→ ACTION ITEM
Among the entries below, extract exactly the lines that run from the one with "destruct (account_name e)" through the one with "Definition is_account (want", both ends included.

##### INPUT DATA

(* ===== verification/AccountFacts.v ===== *)
(** The identity the conformance suite reads out of an image ([lookupPasswd]): one a
    host can hold, found by its name and by its uid in any file of account records. *)
From stdpp Require Import options.
From S2P Require Import Prelude GoStrings VersionOrder Packages KitSuite.

(** ** Identifiers *)

Lemma pretty_digits n : all_digits (pretty n) = true ∧ digits_value 0 (pretty n) = n.
Proof.
  destruct (pretty_value n) as [H1 H2]. split; [|done]. unfold all_digits. rewrite H1, andb_true_r.
  apply negb_true_iff, bool_decide_eq_false. intros E. rewrite E in H2. cbn in H2. subst n. discriminate.
Qed.


Lemma parseID_Some s id :
  parseID s = Some id ↔ all_digits s = true ∧ id = Z.of_N (digits_value 0 s) ∧ (0 ≤ id < MaxUint32)%Z.
Proof.
  unfold parseID. destruct (all_digits s); cbn; [|naive_solver]. destruct (Z.leb_spec MaxUint32 (Z.of_N (digits_value 0 s))).
  - split; [done|]. intros (_ & -> & ?). lia.
  - split; [intros [= <-]; lia|]. by intros (_ & -> & _).
Qed.
Lemma parseID_pretty (id : Z) : (0 ≤ id < MaxUint32)%Z → parseID (pretty (Z.to_N id)) = Some id.
Proof. intros Hid. destruct (pretty_digits (Z.to_N id)) as [Hd Hv]. apply parseID_Some. split; [done|]. rewrite Hv. lia. Qed.

Lemma lookupGroup_bounds file want gid : lookupGroup file want = Some gid → (0 ≤ gid < MaxUint32)%Z.
Proof.
  unfold lookupGroup. destruct (all_digits want); [by intros (_ & _ & ?)%parseID_Some|].
  intros Hg. assert (gid ∈ omap (group_row want) (split newline_byte file)) as Hin.
  { destruct (omap _ _) as [|g l]; [done|]. injection Hg as <-. by left. }
  apply list_elem_of_omap in Hin as (line & _ & Hrow). unfold group_row in Hrow.
  destruct (record_fields 4 line); [|done]. case_bool_decide; [|done]. by apply parseID_Some in Hrow as (_ & _ & ?).
Qed.

(** ** Rows *)

Lemma passwd_row_Some want line e :
  passwd_row want line = Some e →
  account_name e ≠ "" ∧ has_prefix "/" (account_home e) = true ∧
  (0 ≤ account_uid e < MaxUint32)%Z ∧ (0 ≤ account_gid e < MaxUint32)%Z ∧
  if all_digits want then parseID want = Some (account_uid e) else account_name e = want.
Proof.
  unfold passwd_row. destruct (record_fields 7 line) as [fields|]; [|done].
  destruct (row_matches want fields) eqn:Hm; [|done]. unfold row_entry.
  destruct (parseID (nth_field 2 fields)) as [uid|] eqn:Eu; [|done].
  destruct (parseID (nth_field 3 fields)) as [gid|] eqn:Eg; [|done].
  destruct (bool_decide_reflect (nth_field 0 fields = "")) as [|Hn]; [done|].
  destruct (has_prefix "/" (nth_field 5 fields)) eqn:Eh; [|done]. intros [= <-]. cbn.
  apply parseID_Some in Eg as (_ & _ & Hg). apply parseID_Some in Eu as Hu. destruct Hu as (_ & _ & Hu).
  split; [done|]. split; [done|]. split; [done|]. split; [done|]. unfold row_matches in Hm. rewrite Eu in Hm.
  destruct (all_digits want); apply bool_decide_eq_true in Hm; done.
Qed.

(** ** A file of accounts *)

Definition passwd_fields (e : passwdEntry) : list string :=
  [account_name e; "x"; pretty (Z.to_N (account_uid e)); pretty (Z.to_N (account_gid e)); ""; account_home e; "/bin/sh"].
Definition passwd_line (e : passwdEntry) : string := join ":" (passwd_fields e).
Definition passwd_file (entries : list passwdEntry) : string := join (String newline_byte "") (map passwd_line entries).

Definition one_field (s : string) : Prop := contains_byte ":" s = false ∧ contains_byte newline_byte s = false.
(** An account whose fields a record can hold and whose name is not a number. *)
Record account_wf (e : passwdEntry) : Prop := {
  wf_name : one_field (account_name e);
  wf_named : account_name e ≠ "";
  wf_word : all_digits (account_name e) = false;
  wf_uncommented : has_prefix "#" (account_name e) = false;
  wf_home : one_field (account_home e);
  wf_absolute : has_prefix "/" (account_home e) = true;
  wf_uid : (0 ≤ account_uid e < MaxUint32)%Z;
  wf_gid : (0 ≤ account_gid e < MaxUint32)%Z;
}.

Lemma digits_one_field s : all_digits s = true → one_field s.
Proof.
  unfold all_digits, one_field. rewrite andb_true_iff. intros [_ Hs]. split; by apply (str_forall_contains is_digit).
Qed.
Lemma passwd_fields_one e : account_wf e → Forall one_field (passwd_fields e).
Proof.
  intros []. unfold passwd_fields. repeat constructor; try done; try apply wf_name0; try apply wf_home0;
    apply digits_one_field, pretty_digits.
Qed.
Lemma contains_join c sep l :
  contains_byte c sep = false → Forall (λ s, contains_byte c s = false) l → contains_byte c (join sep l) = false.
Proof.
  intros Hs. induction 1 as [|x l Hx Hl IH]; [done|]. destruct l as [|y l]; [done|].
  by rewrite join_cons2, !contains_byte_app, Hx, Hs, IH.
Qed.

Lemma has_suffix_last (c d : ascii) s : c ≠ d → has_suffix (String c "") (s +:+ String d "") = false.
Proof.
  intros Hc. unfold has_suffix. rewrite str_length_app. cbn [String.length].
  replace (String.length s + 1 - 1) with (String.length s) by lia. rewrite str_drop_app.
  rewrite bool_decide_eq_false_2 by congruence. apply andb_false_r.
Qed.
Lemma has_prefix_head c d s t : has_prefix (String c "") (String d s) = has_prefix (String c "") (String d t).
Proof. cbn [String.prefix]. destruct (ascii_dec c d); [by destruct s, t|done]. Qed.
Lemma passwd_line_fields e : account_wf e → record_fields 7 (passwd_line e) = Some (passwd_fields e).
Proof.
  intros He. unfold record_fields. assert (∃ t, passwd_line e = t +:+ String "h" "") as [t Et].
  { exists (account_name e +:+ ":x:" +:+ pretty (Z.to_N (account_uid e)) +:+ ":" +:+ pretty (Z.to_N (account_gid e)) +:+ "::" +:+
      account_home e +:+ ":/bin/s"). unfold passwd_line, passwd_fields. rewrite !join_cons2. cbn [join].
    by rewrite !str_app_assoc. }
  assert (trim_suffix (of_bytes [13]) (passwd_line e) = passwd_line e) as ->.
  { unfold trim_suffix. rewrite Et at 1. change (of_bytes [13]) with (String "013" ""). by rewrite has_suffix_last. }
  assert (has_prefix "#" (passwd_line e) = false) as ->.
  { unfold passwd_line, passwd_fields. rewrite join_cons2. pose proof (wf_uncommented e He) as Hn. pose proof (wf_named e He) as Hne.
    destruct (account_name e) as [|c s]; [done|]. rewrite str_app_cons. etrans; [apply (has_prefix_head _ c _ s)|done]. }
  assert (split ":" (passwd_line e) = passwd_fields e) as ->; [|done].
  apply (split_join ":"); [done|]. eapply Forall_impl; [by apply passwd_fields_one|]. by intros s [? _].
Qed.

(** Whether the account is the one a spelling names. *)
Definition is_account (want : string) (e : passwdEntry) : bool :=
  if all_digits want then bool_decide (parseID want = Some (account_uid e)) else bool_decide (account_name e = want).
Lemma passwd_row_line want e :
  account_wf e → passwd_row want (passwd_line e) = if is_account want e then Some e else None.
Proof.
  intros He. unfold passwd_row. rewrite passwd_line_fields by done. unfold row_matches, row_entry.
  change (nth_field 0 (passwd_fields e)) with (account_name e). change (nth_field 5 (passwd_fields e)) with (account_home e).
  change (nth_field 2 (passwd_fields e)) with (pretty (Z.to_N (account_uid e))).
  change (nth_field 3 (passwd_fields e)) with (pretty (Z.to_N (account_gid e))).
  rewrite !parseID_pretty by (apply wf_uid || apply wf_gid; done).
  rewrite (bool_decide_eq_false_2 (account_name e = "")) by by apply wf_named. rewrite wf_absolute by done. cbn [orb negb].
  destruct e as [name home uid gid]. cbn [account_name account_home account_uid account_gid].
  unfold is_account. cbn [account_uid account_name]. destruct (all_digits want); [|by case_bool_decide].
  rewrite (bool_decide_ext (Some uid = parseID want) (parseID want = Some uid)) by naive_solver. done.
Qed.

Lemma passwd_file_lines entries :
  entries ≠ [] → Forall account_wf entries → split newline_byte (passwd_file entries) = map passwd_line entries.
Proof.
  intros Hne Hwf. unfold passwd_file. apply split_join; [by destruct entries|]. rewrite Forall_fmap.
  eapply Forall_impl; [exact Hwf|]. intros e He. unfold compose, passwd_line. apply contains_join; [done|].
  eapply Forall_impl; [by apply passwd_fields_one|]. by intros s [_ ?].
Qed.

Lemma first_account want entries e :
  Forall account_wf entries → e ∈ entries →
  (∀ x, x ∈ entries → is_account want x = true → x = e) → is_account want e = true →
  head (omap (passwd_row want) (map passwd_line entries)) = Some e.
Proof.
  intros Hwf Hin Honly He. induction Hwf as [|x entries Hx Hwf IH]; [by apply not_elem_of_nil in Hin|].
  cbn [map omap list_omap]. rewrite passwd_row_line by done. destruct (is_account want x) eqn:Hm.
  - by rewrite (Honly x ltac:(by left) Hm).
  - apply elem_of_cons in Hin as [->|Hin]; [congruence|]. apply IH; [done|]. intros y Hy. apply Honly. by right.
Qed.

Lemma cut_one_field s : one_field s → cut ":" s = (s, "", false).
Proof. intros [Hs _]. by apply cut_none. Qed.
Lemma lookup_account passwd group want e :
  one_field want → (all_digits want = true → is_Some (parseID want)) →
  head (omap (passwd_row want) (split newline_byte passwd)) = Some e → lookupPasswd passwd group want = Some e.
Proof.
  intros Hw Hid Hh. unfold lookupPasswd, explicitGroup. rewrite cut_one_field by done. cbn [andb].
  destruct (all_digits want && _) eqn:E.
  - apply andb_true_iff in E as [Ed En]. rewrite bool_decide_eq_true_2 in En by by apply Hid. done.
  - by rewrite Hh.
Qed.

(** ** Properties *)

(** In a file of well-formed account records with distinct names and uids, every account is found by its name and
    by its uid, whatever else the file holds. *)
Theorem accounts_roundtrip (entries : list passwdEntry) (group : string) (e : passwdEntry) :
  Forall account_wf entries → NoDup (map account_name entries) → NoDup (map account_uid entries) → e ∈ entries →
  lookupPasswd (passwd_file entries) group (account_name e) = Some e ∧
  lookupPasswd (passwd_file entries) group (pretty (Z.to_N (account_uid e))) = Some e.
Proof.
  intros Hwf Hnames Huids Hin. rewrite Forall_forall in Hwf. pose proof (Hwf e Hin) as He.
  assert (∀ {B} (f : passwdEntry → B) x, NoDup (map f entries) → x ∈ entries → f x = f e → x = e) as Hinj.
  { intros B f x Hnd Hx Hf. by eapply (NoDup_fmap_elem f). }
  rewrite <-Forall_forall in Hwf. assert (entries ≠ []) as Hne by by destruct entries; [apply not_elem_of_nil in Hin|].
  split; apply lookup_account; rewrite ?passwd_file_lines by done.
  - by apply wf_name.
  - by rewrite wf_word.
  - apply first_account; unfold is_account; rewrite ?wf_word; try done; [|by apply bool_decide_eq_true].
    intros x Hx Hn%bool_decide_eq_true. by apply (Hinj _ account_name).
  - apply digits_one_field, pretty_digits.
  - intros _. rewrite parseID_pretty by by apply wf_uid. by eexists.
  - destruct (pretty_digits (Z.to_N (account_uid e))) as [Hd _].
    apply first_account; unfold is_account; rewrite ?Hd, ?parseID_pretty by (by apply wf_uid); try done;
      [|by apply bool_decide_eq_true].
    intros x Hx [= Hn]%bool_decide_eq_true. by apply (Hinj _ account_uid).
Qed.
Definition sample_accounts : list passwdEntry :=
  [mkPasswdEntry "root" "/root" 0 0; mkPasswdEntry "agent" "/home/agent" 1000 1000; mkPasswdEntry "nobody" "/" 65534 65534].
Lemma accounts_roundtrip_witness :
  lookupPasswd (passwd_file sample_accounts) "" "agent" = Some (mkPasswdEntry "agent" "/home/agent" 1000 1000) ∧
  lookupPasswd (passwd_file sample_accounts) "" "1000" = Some (mkPasswdEntry "agent" "/home/agent" 1000 1000).
Proof.
  apply (accounts_roundtrip sample_accounts "" (mkPasswdEntry "agent" "/home/agent" 1000 1000)).
  - by repeat constructor.
  - by apply (bool_decide_unpack _).
  - by apply (bool_decide_unpack _).
  - unfold sample_accounts. set_solver.
Defined.

(** An identity the suite resolves is one a host can hold: a login name, an absolute home, a uid and a gid below
    the sentinel that leaves an id alone; a numeric user is taken by value, a name as it is written, and a numeric
    group overrides the account's. *)
Theorem resolved_identity_usable (passwd group user : string) (e : passwdEntry) :
  lookupPasswd passwd group user = Some e →
  account_name e ≠ "" ∧ has_prefix "/" (account_home e) = true ∧
  (0 ≤ account_uid e < MaxUint32)%Z ∧ (0 ≤ account_gid e < MaxUint32)%Z ∧
  (let want := (cut ":" user).1.1 in
   if all_digits want then account_uid e = Z.of_N (digits_value 0 want) else account_name e = want) ∧
  (∀ g, explicitGroup user = Some g → all_digits g = true → account_gid e = Z.of_N (digits_value 0 g)).
Proof.
  unfold lookupPasswd. destruct (cut ":" user) as [[want rest] found]. cbn [fst].
  destruct (all_digits want && _); [done|]. cbn zeta.
  destruct (head _) as [row|] eqn:Eh; [|done]. cbn [mbind option_bind].
  assert (∃ line, passwd_row want line = Some row) as [line Hrow].
  { assert (row ∈ omap (passwd_row want) (split newline_byte passwd)) as Hin by (destruct (omap _ _); [done|injection Eh as <-; by left]).
    apply list_elem_of_omap in Hin as (line & _ & ?). by exists line. }
  apply passwd_row_Some in Hrow as (Hn & Hh & Hu & Hg & Hw).
  assert (if all_digits want then account_uid row = Z.of_N (digits_value 0 want) else account_name row = want) as Hw'.
  { destruct (all_digits want); [|done]. by apply parseID_Some in Hw as (_ & ? & _). }
  destruct (explicitGroup user) as [wantGroup|]; [|intros [= <-]; repeat (split; [done|]); done].
  destruct (lookupGroup group wantGroup) as [gid|] eqn:Eg; [|done]. intros [= <-]. cbn.
  repeat (split; [done|]). split; [by eapply lookupGroup_bounds|]. split; [done|]. intros g [= <-] Hd.
  unfold lookupGroup in Eg. rewrite Hd in Eg. by apply parseID_Some in Eg as (_ & ? & _).
Qed.
Lemma resolved_identity_usable_witness :
  let e := mkPasswdEntry "agent" "/home/agent" 1000 20 in
  account_name e ≠ "" ∧ has_prefix "/" (account_home e) = true ∧
  (0 ≤ account_uid e < MaxUint32)%Z ∧ (0 ≤ account_gid e < MaxUint32)%Z ∧
  (let want := (cut ":" "001000:20").1.1 in
   if all_digits want then account_uid e = Z.of_N (digits_value 0 want) else account_name e = want) ∧
  (∀ g, explicitGroup "001000:20" = Some g → all_digits g = true → account_gid e = Z.of_N (digits_value 0 g)).
Proof. apply (resolved_identity_usable (passwd_file sample_accounts) ""). by vm_compute. Defined.

(** The top of the range is no identity, spelled as a user or as a group, and does not become a name. *)
Example no_sentinel_identity :
  lookupPasswd (passwd_file sample_accounts) "4294967295:x:7:" "4294967295" = None ∧
  lookupPasswd (passwd_file sample_accounts) "4294967295:x:7:" "agent:4294967295" = None ∧
  lookupPasswd (passwd_file sample_accounts) "staff:x:7:" "agent:staff" = Some (mkPasswdEntry "agent" "/home/agent" 1000 7).
Proof. by vm_compute. Qed.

##########

→ WRITTEN REPLY
    destruct (account_name e) as [|c s]; [done|]. rewrite str_app_cons. etrans; [apply (has_prefix_head _ c _ s)|done]. }
  assert (split ":" (passwd_line e) = passwd_fields e) as ->; [|done].
  apply (split_join ":"); [done|]. eapply Forall_impl; [by apply passwd_fields_one|]. by intros s [? _].
Qed.

(** Whether the account is the one a spelling names. *)
Definition is_account (want : string) (e : passwdEntry) : bool :=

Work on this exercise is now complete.